Воспоминания
Эвакуация и бегство

Ленинградская блокада
Видео

Фрадкина Дора

Маленький районный город Клинцы, Брянской области, куда любили приезжать на отдых многие москвичи. Красивый парк с озером, где катались на лодках, а вечерами гуляли семьями, не без оснований считался уголком Москвы. В то время здесь кругом можно было слышать идиш. И вдруг всю эту красоту взорвал гул немецких самолетов, сбрасывающих бомбы на город и его жителей.

Мы, дети, не понимали сначала, какой это ужас, но видели озабоченные лица родителей. Первый страх я испытала ночью, когда выла сирена тревоги и родители, схватив детей, бежали в подвал больницы, расположенной напротив нашего дома. Все соседи тоже бежали туда. Дети плакали, взрослые ругаясь кричали.

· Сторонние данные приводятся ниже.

Lemma insert_state_ok jobID state reason data now K :
  stmt_ok (mkPhase (pending jobID state) K) (insert_state jobID state reason data now)
    (fun _ => mkPhase None K).
Proof.
  intros sn q q' r Ht _ Hr. unfold insert_state, nextval_state, pending in *.
  destruct (uuid_in jobID) as [id|] eqn:Hid; sql_run; (split; [split; simpl; lia|]); try done.
  split; [by apply tables_put_state|]. split; try no_write; simpl; try done.
Qed.

(** A new row of jobs. *)
Lemma tables_new_job T q q' id r :
  tables_ok None T q -> t_jobs T !! id = None -> jr_id r = id -> uuid_in id = Some id ->
  (forall key i w, jr_idempotency_key r = Some key -> t_jobs T !! i = Some w -> jr_idempotency_key w <> Some key) ->
  seqs_le q q' ->
  tables_ok (Some (id, jr_state r)) (apply_write (WJob id (Some r)) T) q'.
Proof.
  intros Ht Hnew Hid Hu Hkey [Hq1 Hq2].
  assert (forall j, is_Some (t_jobs T !! j) -> is_Some (<[id := r]> (t_jobs T) !! j)) as Hup.
  { intros j Hj. rewrite lookup_insert. case_decide; eauto. }
  split; simpl; rewrite ?put_row_insert.
  - intros j w. rewrite lookup_insert. case_decide; [intros [= <-]; by subst|apply (to_job _ _ _ Ht)].
  - intros z x Hz. destruct (to_state _ _ _ Ht z x Hz) as (?&?&?). split_and!; [done|lia|by apply Hup].
  - intros k y Hy. destruct (to_scheduled _ _ _ Ht k y Hy) as (?&?). split; [done|by apply Hup].
  - intros k c Hc. destruct (to_cont _ _ _ Ht k c Hc) as (?&?&?). split_and!; [done|lia|by apply Hup].
  - intros j j' w w' key. rewrite !lookup_insert. do 2 case_decide; intros; simplify_eq; try done.
    + by destruct (Hkey key j' w').
    + by destruct (Hkey key j w).
    + by eapply (to_key _ _ _ Ht).
  - intros j w. rewrite lookup_insert. case_decide; [intros [= <-]; subst; by left|]. intros Hw. right.
    by destruct (to_newest _ _ _ Ht j w Hw).
  - intros j st [= <- <-]. exists r. by rewrite lookup_insert_eq.
Qed.

Lemma unused_key key (m : gmap string job_row) i w :
  negb (existsb (fun r => bool_decide (jr_idempotency_key r = Some key)) (map_to_list m).*2) = true ->
  m !! i = Some w -> jr_idempotency_key w <> Some key.
Proof.
  intros Hn Hw He. apply negb_true_iff, not_true_iff_false in Hn. destruct Hn. apply existsb_exists. exists w.
  split; [|by apply bool_decide_eq_true]. apply list_elem_of_In, list_elem_of_fmap. exists (i, w).
  split; [done|]. by apply elem_of_map_to_list.
Qed.

Lemma insert_job_ok jobID name args queue state retry_max timeout key now :
  stmt_ok idle (insert_job jobID name args queue state retry_max timeout key now)
    (fun _ => mkPhase (pending jobID state) []).
Proof.
  intros sn q q' r Ht _ Hr. unfold insert_job, nextval_token, pending in *.
  destruct (uuid_in jobID) as [id|] eqn:Hid; sql_run; (split; [by split|]); try done.
  all: rewrite ?app_nil_r in *.
  all: rename select (bool_decide (t_jobs _ !! _ = None) = true) into Hnew; apply bool_decide_eq_true in Hnew.
  all: split; [eapply (tables_new_job _ _ _ _ (mkJobRow _ _ _ _ _ _ _ _ _ _ _ _ _)); try done; simpl|split; try no_write; simpl; try done].
  all: try by eapply uuid_in_idem.
  all: try (intros ? ? [= <- <-]; right; eexists; by left).
  intros k i w [= <-]. by apply unused_key.
Qed.

(** ** Scheduled jobs *)
Lemma insert_scheduled_ok f scheduledID jobID at_ now :
  stmt_ok f (insert_scheduled scheduledID jobID at_ now) (fun _ => f).
Proof.
  intros sn q q' r Ht _ Hr. unfold insert_scheduled in *. sql_run; (split; [done|]); try done.
  rename select (bool_decide (is_Some (t_jobs _ !! _)) = true) into Hj. apply bool_decide_eq_true in Hj.
  split; [|split; try no_write; by left].
  destruct Ht as [H1' H2' H3' H4' H5' H6' H7']. split; simpl; rewrite ?put_row_insert; try done.
  intros k y. rewrite lookup_insert. case_decide; [intros [= <-]; by subst|apply H3'].
Qed.
(** The oldest job in a transaction of its own. *)
Lemma lock_next_does queues n s :
  forallb text_in queues = true ->
  (exists id r, t_jobs (tables (pool s)) !! id = Some r /\ queued StateEnqueued queues (id, r)) ->
  exists id r s', oldest (tables (pool s)) queues id r /\
    mtry (scan_row (tx_exec Live (select_next StateEnqueued queues))) (S n) (mkSession s (tx_begun (server_clock n)))
      = (S (S n), s', Ok (inl id)) /\
    tx_at (tables (pool s)) (tables (pool s)) (seqs (pool s)) (serverID s) s'.
Proof.
  intros Ht Hex.
  destruct (select_next_picks queues (tables (pool s)) (seqs (pool s)) (S n) (server_clock n) Ht Hex)
    as (id & r & ls & Ho & Hr).
  exists id, r. eexists. split; [exact Ho|]. split.
  - apply mtry_ok. unfold scan_row. erewrite mbind_ok by (unfold tx_exec; simpl; rewrite Hr; reflexivity).
    reflexivity.
  - done.
Qed.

Помню, как провожали на фронт соседа, бывшего управляющим банком. Он с рюкзаком уходил, а его сын, Игорь, очень плакал. Папу с дядей призвали в армию, их задачей было взрывать в городе фабрики и заводы, чтобы не достались фашистам.

Однажды папа прибежал и дал маме какой-то листок бумаги. Как оказалось, это было эвакуационное удостоверение, и велел немедля идти на вокзал.

С этого момента маме, молодой женщине 27-ми лет, пришлось взять на себя всю ответственность за детей. Со слезами она собрала нас, и мы двинулись в путь, еще не представляя, насколько он будет труден и долог. Помню, как ночью мы бежали через лес на вокзал, откуда должен уйти последний эшелон с эвакуированными.

Дорога была забита стариками и мамочками с детьми. Вокзал располагался в лесу. Ожидая эшелон, люди сидели на земле под деревьями. Ночь, крики, плач, стоны. Запомнилась картина, как молодая женщина, высокая, с длинными развивающимися на ветру волосами, бежит через лес со свертком в руках. Услышав визг, глянула …, а в свертке щенок. На моих глазах в мгновение ока ее волосы стали седыми. Она металась по лесу с криками: «Витенька! Витенька!» Она билась в истерике, вырывалась из рук людей. Люди рассказывали, что ее дом был разрушен прямым попаданием бомбы. Она успела выскочить, но в шоке вместо ребенка схватила щенка.

Подали эшелон с товарными вагонами, и все бросились на их штурм. Людей набивалось в вагоны столько, что негде было сесть. Ехали, стоя, запихнув на единственную полку детей. Слезы, крик. Поезд тронулся. Некоторое время состав сопровождали наши истребители. Двигался поезд медленно, с остановками от бомбежки к бомбежке. Во время налета пассажиры быстро скатывались с насыпи и бежали в ближайший лесок в поисках укрытия. В одну из бомбежек какой-то солдат, падая, прикрыл своим телом моего трёхлетнего братика Бореньку. Солдату оторвало ногу.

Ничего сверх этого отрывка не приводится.